═════ Source data ═════
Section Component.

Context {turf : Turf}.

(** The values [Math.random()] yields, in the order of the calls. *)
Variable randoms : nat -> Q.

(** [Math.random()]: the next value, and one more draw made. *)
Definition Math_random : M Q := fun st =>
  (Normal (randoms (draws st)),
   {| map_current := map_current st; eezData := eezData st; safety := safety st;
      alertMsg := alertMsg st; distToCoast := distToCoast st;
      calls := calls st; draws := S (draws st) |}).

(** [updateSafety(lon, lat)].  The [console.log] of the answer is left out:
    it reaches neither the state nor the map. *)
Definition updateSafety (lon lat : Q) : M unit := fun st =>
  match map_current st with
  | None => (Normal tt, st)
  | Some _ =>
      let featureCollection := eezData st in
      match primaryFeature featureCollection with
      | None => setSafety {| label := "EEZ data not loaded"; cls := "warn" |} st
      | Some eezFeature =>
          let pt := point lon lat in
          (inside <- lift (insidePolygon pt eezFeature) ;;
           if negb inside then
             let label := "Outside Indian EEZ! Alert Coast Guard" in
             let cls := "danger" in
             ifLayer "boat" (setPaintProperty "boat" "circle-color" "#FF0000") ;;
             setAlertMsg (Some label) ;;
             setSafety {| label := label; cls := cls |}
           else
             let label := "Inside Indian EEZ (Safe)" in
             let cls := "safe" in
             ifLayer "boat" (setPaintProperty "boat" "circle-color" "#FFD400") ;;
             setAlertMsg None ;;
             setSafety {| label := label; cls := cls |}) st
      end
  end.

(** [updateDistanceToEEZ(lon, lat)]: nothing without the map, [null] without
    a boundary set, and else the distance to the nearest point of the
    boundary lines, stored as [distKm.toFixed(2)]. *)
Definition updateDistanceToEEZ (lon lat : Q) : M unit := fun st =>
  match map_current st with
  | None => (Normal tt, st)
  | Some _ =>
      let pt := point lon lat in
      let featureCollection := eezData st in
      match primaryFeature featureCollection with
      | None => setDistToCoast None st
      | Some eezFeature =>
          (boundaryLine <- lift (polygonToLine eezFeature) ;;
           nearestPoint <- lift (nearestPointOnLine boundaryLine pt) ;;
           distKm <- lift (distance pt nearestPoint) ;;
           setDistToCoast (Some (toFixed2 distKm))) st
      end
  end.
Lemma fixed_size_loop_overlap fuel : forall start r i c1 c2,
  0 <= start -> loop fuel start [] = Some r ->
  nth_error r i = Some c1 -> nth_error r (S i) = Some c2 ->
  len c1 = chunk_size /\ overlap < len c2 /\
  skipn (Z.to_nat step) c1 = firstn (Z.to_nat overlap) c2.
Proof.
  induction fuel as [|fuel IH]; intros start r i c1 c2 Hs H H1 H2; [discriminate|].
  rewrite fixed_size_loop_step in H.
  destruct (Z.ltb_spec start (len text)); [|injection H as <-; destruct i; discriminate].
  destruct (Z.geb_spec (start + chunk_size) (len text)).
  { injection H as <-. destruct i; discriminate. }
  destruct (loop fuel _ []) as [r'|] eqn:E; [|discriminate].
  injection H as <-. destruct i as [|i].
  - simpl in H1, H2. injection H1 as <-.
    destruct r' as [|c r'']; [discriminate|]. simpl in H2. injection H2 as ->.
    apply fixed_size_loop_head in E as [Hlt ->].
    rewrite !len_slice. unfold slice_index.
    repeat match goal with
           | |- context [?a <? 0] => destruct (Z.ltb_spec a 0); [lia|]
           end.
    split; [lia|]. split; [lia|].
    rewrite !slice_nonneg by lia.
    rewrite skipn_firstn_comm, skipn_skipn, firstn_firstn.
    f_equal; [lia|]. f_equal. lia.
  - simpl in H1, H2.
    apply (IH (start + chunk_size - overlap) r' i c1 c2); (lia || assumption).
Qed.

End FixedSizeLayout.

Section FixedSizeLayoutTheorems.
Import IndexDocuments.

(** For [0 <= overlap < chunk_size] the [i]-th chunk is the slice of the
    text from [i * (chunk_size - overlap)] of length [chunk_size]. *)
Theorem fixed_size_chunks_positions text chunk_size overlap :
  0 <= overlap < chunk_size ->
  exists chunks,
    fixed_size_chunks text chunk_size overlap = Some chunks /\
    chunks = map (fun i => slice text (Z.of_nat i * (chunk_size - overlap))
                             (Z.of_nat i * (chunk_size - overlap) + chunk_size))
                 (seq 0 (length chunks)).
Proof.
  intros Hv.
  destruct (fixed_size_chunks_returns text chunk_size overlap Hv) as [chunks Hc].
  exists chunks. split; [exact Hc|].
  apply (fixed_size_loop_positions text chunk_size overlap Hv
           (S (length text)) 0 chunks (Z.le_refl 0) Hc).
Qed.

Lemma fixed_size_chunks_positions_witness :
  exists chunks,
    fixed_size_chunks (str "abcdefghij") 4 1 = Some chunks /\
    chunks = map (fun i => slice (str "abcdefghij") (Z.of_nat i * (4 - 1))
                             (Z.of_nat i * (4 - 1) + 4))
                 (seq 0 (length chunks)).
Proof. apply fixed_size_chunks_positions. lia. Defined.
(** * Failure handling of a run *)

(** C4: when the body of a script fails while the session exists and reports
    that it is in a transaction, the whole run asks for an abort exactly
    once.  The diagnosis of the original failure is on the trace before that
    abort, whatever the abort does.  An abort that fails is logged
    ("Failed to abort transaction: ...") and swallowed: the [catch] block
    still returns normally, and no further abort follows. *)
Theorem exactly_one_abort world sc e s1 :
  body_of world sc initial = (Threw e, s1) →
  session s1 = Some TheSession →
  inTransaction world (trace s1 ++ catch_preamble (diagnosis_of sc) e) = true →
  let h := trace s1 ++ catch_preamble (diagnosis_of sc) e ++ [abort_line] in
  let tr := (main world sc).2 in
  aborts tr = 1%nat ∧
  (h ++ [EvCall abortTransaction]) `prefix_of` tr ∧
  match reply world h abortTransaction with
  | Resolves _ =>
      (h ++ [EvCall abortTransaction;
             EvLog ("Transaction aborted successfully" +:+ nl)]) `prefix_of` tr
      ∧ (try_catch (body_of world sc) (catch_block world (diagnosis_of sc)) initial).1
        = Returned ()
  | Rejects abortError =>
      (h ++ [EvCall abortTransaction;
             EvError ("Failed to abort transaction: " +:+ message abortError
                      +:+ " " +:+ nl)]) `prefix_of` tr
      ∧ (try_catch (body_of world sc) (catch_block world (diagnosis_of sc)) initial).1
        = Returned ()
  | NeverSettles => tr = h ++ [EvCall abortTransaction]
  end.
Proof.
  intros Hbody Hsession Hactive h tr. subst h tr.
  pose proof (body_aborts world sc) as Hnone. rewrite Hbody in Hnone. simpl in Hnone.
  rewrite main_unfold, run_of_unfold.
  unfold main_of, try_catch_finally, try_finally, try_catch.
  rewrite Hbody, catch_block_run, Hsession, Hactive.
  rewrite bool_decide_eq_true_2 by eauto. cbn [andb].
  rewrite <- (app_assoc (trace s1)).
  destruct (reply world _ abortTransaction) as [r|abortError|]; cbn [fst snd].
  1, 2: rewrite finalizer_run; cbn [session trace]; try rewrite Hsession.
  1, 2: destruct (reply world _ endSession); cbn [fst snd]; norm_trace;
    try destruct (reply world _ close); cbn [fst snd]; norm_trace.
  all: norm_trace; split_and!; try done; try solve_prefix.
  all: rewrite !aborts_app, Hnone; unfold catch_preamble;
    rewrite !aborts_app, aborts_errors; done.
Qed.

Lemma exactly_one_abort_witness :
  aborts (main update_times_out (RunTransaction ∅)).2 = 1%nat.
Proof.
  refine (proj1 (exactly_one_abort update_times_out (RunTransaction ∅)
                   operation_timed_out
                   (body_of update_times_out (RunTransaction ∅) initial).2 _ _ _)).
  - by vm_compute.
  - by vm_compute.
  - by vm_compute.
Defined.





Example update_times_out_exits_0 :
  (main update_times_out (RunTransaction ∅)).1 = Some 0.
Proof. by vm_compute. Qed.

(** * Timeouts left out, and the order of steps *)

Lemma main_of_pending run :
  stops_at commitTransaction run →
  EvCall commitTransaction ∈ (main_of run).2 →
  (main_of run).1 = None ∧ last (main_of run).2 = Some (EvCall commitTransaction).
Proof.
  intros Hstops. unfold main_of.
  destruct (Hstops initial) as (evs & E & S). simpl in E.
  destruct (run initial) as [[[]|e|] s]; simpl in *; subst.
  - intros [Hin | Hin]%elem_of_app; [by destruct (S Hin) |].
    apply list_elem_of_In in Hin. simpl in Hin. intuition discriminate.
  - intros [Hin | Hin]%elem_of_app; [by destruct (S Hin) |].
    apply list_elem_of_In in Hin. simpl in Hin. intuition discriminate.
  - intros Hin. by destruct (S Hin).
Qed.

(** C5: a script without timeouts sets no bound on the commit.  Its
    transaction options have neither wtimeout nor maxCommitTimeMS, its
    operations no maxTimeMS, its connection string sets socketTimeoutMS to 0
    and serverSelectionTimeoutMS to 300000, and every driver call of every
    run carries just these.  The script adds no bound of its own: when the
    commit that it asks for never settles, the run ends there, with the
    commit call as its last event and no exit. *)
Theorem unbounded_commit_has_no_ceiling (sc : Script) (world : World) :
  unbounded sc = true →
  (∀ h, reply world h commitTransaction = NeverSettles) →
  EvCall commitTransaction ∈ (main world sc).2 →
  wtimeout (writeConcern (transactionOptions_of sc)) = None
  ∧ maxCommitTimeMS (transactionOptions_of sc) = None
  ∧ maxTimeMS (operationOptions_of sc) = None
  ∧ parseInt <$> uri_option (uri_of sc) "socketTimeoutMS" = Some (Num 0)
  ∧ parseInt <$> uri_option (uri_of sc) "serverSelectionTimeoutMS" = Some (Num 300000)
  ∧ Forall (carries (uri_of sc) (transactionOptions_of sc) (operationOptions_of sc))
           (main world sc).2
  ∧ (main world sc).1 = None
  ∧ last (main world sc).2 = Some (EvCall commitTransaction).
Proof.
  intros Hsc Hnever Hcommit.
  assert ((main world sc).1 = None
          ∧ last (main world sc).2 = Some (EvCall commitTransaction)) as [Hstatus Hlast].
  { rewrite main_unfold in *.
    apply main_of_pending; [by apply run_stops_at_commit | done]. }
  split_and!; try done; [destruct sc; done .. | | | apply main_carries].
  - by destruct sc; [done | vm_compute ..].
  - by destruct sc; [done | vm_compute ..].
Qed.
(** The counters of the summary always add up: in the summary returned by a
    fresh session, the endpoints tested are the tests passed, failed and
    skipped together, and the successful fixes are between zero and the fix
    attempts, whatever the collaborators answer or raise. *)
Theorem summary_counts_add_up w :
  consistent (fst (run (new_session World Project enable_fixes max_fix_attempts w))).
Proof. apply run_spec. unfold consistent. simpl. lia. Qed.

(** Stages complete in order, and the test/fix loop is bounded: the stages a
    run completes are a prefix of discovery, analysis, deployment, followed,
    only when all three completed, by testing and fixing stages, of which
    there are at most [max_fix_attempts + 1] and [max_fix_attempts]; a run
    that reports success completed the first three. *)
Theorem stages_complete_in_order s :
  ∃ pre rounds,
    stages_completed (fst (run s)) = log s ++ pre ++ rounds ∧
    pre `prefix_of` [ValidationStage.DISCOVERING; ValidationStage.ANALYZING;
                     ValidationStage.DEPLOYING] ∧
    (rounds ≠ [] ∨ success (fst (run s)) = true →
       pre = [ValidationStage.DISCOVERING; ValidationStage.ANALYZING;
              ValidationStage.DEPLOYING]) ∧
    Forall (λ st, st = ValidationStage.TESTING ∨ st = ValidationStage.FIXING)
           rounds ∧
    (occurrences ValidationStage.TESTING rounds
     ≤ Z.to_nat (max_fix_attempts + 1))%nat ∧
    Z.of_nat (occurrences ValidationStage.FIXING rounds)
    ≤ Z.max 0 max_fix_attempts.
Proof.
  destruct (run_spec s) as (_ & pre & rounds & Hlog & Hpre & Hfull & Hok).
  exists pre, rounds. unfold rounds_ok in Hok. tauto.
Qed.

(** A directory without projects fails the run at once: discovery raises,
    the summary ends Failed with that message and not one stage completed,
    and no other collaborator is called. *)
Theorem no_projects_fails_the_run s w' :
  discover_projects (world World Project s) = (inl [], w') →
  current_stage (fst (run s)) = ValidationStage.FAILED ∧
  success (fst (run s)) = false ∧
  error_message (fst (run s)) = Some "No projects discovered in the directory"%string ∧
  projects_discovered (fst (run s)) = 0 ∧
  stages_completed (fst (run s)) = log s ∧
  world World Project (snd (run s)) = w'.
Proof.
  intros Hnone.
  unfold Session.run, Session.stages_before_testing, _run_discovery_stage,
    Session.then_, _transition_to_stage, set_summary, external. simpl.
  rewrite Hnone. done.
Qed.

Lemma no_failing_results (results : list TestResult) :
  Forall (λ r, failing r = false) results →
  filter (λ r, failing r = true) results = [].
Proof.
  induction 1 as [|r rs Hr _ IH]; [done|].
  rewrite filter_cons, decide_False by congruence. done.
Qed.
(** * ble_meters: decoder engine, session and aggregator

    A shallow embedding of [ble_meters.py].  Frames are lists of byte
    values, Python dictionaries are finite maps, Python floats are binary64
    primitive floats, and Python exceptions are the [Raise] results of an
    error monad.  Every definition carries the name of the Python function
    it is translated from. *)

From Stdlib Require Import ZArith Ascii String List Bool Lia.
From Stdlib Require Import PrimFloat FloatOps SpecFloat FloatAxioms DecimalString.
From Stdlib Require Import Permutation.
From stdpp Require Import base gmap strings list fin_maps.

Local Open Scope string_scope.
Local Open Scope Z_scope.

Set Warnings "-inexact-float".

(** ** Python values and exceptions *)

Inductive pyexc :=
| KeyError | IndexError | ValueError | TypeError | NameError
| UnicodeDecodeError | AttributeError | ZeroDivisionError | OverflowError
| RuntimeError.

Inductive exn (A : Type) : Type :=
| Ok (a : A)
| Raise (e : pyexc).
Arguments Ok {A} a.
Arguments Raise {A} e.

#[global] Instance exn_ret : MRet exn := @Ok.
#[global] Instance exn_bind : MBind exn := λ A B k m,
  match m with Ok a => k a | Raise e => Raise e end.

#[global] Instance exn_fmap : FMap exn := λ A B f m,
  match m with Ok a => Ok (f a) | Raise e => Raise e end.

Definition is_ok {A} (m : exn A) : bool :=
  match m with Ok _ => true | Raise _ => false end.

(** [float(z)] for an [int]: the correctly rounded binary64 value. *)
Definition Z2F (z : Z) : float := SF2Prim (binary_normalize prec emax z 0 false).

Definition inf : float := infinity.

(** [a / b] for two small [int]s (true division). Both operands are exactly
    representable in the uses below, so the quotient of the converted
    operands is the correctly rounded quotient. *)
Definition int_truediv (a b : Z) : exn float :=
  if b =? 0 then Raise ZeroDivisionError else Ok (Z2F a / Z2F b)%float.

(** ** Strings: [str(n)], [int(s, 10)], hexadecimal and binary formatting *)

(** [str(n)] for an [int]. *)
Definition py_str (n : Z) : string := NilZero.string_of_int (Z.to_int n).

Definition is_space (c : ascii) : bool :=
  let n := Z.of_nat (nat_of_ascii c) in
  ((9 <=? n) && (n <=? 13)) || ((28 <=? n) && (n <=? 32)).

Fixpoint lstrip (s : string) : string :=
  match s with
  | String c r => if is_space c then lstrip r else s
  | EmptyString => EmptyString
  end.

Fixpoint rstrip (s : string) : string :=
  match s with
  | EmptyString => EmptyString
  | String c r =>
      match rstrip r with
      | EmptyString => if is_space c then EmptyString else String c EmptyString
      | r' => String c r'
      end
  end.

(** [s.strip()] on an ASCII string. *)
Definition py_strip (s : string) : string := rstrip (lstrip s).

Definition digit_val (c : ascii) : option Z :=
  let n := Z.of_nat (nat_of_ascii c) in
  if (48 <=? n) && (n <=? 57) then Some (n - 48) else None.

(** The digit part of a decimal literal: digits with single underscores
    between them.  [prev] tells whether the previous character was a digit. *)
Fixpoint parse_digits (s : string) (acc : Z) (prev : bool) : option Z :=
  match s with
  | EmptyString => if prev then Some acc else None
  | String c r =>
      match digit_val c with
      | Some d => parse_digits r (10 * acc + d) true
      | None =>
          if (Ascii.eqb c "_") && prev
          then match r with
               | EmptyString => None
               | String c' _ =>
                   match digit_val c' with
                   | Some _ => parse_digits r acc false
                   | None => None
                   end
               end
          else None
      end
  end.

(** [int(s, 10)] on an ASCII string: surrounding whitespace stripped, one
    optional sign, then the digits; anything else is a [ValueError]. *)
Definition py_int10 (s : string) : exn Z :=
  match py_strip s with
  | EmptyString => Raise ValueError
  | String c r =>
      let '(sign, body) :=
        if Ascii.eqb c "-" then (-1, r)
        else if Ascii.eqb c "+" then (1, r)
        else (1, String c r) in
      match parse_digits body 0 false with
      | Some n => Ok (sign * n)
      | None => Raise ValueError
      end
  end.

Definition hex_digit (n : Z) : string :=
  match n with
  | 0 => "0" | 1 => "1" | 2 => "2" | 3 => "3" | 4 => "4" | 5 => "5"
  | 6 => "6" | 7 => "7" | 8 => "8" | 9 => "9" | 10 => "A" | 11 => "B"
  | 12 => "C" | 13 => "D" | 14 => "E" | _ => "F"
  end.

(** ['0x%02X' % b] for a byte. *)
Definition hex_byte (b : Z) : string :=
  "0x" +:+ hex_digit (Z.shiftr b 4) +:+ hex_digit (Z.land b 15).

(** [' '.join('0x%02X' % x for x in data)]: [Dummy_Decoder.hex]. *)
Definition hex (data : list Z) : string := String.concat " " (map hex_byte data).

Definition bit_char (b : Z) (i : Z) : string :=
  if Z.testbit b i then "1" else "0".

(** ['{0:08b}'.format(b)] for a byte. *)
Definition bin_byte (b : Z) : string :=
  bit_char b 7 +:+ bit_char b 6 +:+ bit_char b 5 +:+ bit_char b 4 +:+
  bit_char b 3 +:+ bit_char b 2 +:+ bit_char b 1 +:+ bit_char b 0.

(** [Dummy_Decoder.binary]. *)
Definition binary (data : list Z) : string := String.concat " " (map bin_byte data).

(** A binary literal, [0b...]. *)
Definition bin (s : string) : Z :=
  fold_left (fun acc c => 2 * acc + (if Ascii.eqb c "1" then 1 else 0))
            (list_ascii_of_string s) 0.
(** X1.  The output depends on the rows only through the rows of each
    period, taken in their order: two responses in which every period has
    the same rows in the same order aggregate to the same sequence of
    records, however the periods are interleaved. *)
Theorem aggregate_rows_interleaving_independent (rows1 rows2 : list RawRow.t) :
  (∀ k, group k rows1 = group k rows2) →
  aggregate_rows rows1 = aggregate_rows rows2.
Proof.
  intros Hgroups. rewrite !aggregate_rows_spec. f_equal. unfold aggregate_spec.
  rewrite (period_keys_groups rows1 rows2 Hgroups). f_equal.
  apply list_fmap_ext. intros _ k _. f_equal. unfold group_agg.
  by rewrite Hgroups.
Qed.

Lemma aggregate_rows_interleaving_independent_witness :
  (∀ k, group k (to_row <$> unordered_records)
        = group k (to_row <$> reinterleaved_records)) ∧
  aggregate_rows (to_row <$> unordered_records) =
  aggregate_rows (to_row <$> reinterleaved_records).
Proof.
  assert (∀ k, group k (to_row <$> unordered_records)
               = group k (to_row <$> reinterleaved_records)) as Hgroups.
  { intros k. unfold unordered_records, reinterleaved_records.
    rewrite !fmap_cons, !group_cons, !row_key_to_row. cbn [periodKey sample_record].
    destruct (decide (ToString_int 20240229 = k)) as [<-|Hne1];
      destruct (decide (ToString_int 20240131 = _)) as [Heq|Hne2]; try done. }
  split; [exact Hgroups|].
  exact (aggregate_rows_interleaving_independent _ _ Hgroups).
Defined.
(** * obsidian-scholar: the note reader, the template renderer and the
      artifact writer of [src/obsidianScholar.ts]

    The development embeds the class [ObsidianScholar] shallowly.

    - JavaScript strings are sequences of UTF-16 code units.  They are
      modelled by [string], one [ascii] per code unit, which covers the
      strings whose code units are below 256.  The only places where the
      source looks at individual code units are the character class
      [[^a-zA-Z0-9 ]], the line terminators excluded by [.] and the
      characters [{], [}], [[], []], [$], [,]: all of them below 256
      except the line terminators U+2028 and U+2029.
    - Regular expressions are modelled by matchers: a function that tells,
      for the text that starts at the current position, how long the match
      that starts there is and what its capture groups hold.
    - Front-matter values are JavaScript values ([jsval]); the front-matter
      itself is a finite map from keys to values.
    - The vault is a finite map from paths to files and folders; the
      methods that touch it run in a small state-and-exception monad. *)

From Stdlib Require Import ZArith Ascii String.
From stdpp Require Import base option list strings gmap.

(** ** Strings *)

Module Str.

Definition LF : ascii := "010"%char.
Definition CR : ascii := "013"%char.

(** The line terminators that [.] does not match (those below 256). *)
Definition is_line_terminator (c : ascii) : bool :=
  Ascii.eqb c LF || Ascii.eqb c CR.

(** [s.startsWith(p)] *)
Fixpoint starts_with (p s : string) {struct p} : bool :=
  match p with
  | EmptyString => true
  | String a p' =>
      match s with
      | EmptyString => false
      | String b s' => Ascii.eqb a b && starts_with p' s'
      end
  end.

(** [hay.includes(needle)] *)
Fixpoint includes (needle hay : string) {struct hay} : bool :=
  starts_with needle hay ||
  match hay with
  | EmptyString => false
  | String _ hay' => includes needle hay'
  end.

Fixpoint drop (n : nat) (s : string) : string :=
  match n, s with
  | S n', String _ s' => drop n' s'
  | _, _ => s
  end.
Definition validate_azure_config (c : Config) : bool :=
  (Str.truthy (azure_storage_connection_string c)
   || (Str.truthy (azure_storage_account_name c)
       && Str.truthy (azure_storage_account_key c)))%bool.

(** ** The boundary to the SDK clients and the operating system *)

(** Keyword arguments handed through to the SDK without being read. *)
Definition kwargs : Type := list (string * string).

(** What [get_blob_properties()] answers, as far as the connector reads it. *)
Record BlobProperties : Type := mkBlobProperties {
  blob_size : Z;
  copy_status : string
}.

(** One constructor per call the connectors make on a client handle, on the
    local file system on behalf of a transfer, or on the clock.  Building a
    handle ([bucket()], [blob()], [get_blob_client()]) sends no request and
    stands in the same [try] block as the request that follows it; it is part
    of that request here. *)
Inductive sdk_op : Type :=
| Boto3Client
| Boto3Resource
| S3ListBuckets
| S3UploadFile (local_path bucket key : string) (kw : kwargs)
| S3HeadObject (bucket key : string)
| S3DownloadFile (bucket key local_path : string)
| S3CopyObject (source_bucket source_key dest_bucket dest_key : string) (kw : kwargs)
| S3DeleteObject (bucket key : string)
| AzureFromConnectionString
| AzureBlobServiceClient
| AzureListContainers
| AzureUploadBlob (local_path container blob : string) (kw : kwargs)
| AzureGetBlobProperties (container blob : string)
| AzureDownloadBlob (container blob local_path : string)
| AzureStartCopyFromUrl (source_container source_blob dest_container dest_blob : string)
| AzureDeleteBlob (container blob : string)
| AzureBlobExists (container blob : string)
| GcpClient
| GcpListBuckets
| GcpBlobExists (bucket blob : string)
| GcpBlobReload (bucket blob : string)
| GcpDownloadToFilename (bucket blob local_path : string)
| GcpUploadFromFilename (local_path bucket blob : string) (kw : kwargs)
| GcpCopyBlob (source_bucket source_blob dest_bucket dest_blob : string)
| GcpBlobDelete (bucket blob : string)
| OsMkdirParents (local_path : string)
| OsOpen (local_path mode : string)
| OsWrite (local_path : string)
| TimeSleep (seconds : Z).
═════
* [Task goal] What you return must be an exact retyping of the lines above starting at the line with "Fixpoint rstrip (s" and ending at the line with "Definition digit_val (c", and nothing besides.

* [Worked solution]
Fixpoint rstrip (s : string) : string :=
  match s with
  | EmptyString => EmptyString
  | String c r =>
      match rstrip r with
      | EmptyString => if is_space c then EmptyString else String c EmptyString
      | r' => String c r'
      end
  end.

(** [s.strip()] on an ASCII string. *)
Definition py_strip (s : string) : string := rstrip (lstrip s).

Definition digit_val (c : ascii) : option Z :=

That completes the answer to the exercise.